Prompt: Which lines in the listing below contain the word "courses"? Copy each one.

Task inputs:
(** X14. With storage answering every statement, the enrollments referring
    to existing students and courses and all times being HH:MM:SS strings,
    those of the slots and those of the call, [addTimetable] on an existing
    course, a valid day and an interval with start before end succeeds
    exactly when no student enrolled in the course is enrolled in another
    course with a slot on that day overlapping the new interval. *)
Theorem addTimetable_accepts_iff_no_conflict
    (fault : nat → option sql_error) (courseId : Z)
    (dayOfWeek startTime endTime : string) (day : weekday) (d : db) :
  (∀ n, fault n = None) → referential d → times_well_formed d →
  time_well_formed startTime → time_well_formed endTime →
  weekday_of_name dayOfWeek = Some day →
  js_lt startTime endTime = true →
  is_Some (courses d !! courseId) →
  admin_success
    (addTimetable fault courseId dayOfWeek startTime endTime d).1.1 = true
  ↔ ∀ sid id t,
      enrolled d sid courseId → enrolled d sid (tt_course_id t) →
      tt_course_id t ≠ courseId →
      timetables d !! id = Some t → tt_day_of_week t = day →
      timeSlotsOverlap (tt_start_time t) (tt_end_time t) startTime endTime
      = false.
Proof.
  intros Hfault Href _ _ _ Hday Hlt Hcourse.
  assert (Hwf : js_ge startTime endTime = false).
  { unfold js_ge. unfold js_lt in Hlt. by rewrite Hlt. }
  split.
  - intros Hok sid id t Hen1 Hen2 Hother Hrow Hsame.
    destruct (addTimetable_effect fault courseId dayOfWeek startTime endTime d)
      as [(day' & id' & Hday' & _ & _ & _ & Hno & _)|[Hfail _]];
      [|by rewrite Hok in Hfail].
    assert (day' = day) as -> by congruence.
    destruct Hno as [Hnobody|Hfree].
    + destruct (Href sid courseId Hen1) as [[st Hst] _].
      pose proof (elem_of_select_enrolled_students courseId d sid st Hen1 Hst)
        as Hin.
      rewrite Hnobody in Hin. by apply not_elem_of_nil in Hin.
    + apply (no_conflicts_no_overlap courseId day startTime endTime
               (λ course _, bool_decide (course ≠ courseId)) d sid id t);
        try done.
      by apply bool_decide_eq_true.
  - intros Hnone.
    pose proof (addTimetable_outcome fault courseId dayOfWeek startTime endTime
                  day d Hday Hwf) as Hout.
    destruct (addTimetable fault courseId dayOfWeek startTime endTime d)
      as [[res after] trace]. simpl in Hout |- *.
    inversion Hout; subst; try done.
    + match goal with H : fault _ = Some _ |- _ => by rewrite Hfault in H end.
    + match goal with H : courses _ !! _ = None |- _ =>
        rewrite H in Hcourse; by destruct Hcourse end.
    + exfalso.
      match goal with H : add_conflicts ?tables _ _ _ _ ≠ [] |- _ =>
        destruct (empty_or_element
                    (add_conflicts tables courseId day startTime endTime))
          as [Hnil|[row Hrow]]; [done|]
      end.
      apply elem_of_select_conflicts in Hrow
        as (sid & st & id & t & c & Hen1 & _ & Hen2 & Ht & _ & Hsame & Hlt1
            & Hlt2 & Hkeep & _).
      apply bool_decide_eq_true in Hkeep.
      pose proof (Hnone sid id t Hen1 Hen2 Hkeep Ht Hsame) as Hfree.
      unfold timeSlotsOverlap, js_lt, js_gt in Hfree.
      unfold sql_time_lt in Hlt1, Hlt2. by rewrite Hlt1, Hlt2 in Hfree.
    + exfalso.
      match goal with H : insert_timetable _ _ _ _ _ = inl _ |- _ =>
        unfold insert_timetable in H;
        rewrite bool_decide_eq_false_2 in H
          by (by apply not_eq_None_Some);
        unfold sql_time_lt in H; unfold js_lt in Hlt; by rewrite Hlt in H
      end.
Qed.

Expected answer:
    to existing students and courses and all times being HH:MM:SS strings,
  is_Some (courses d !! courseId) →
    + match goal with H : courses _ !! _ = None |- _ =>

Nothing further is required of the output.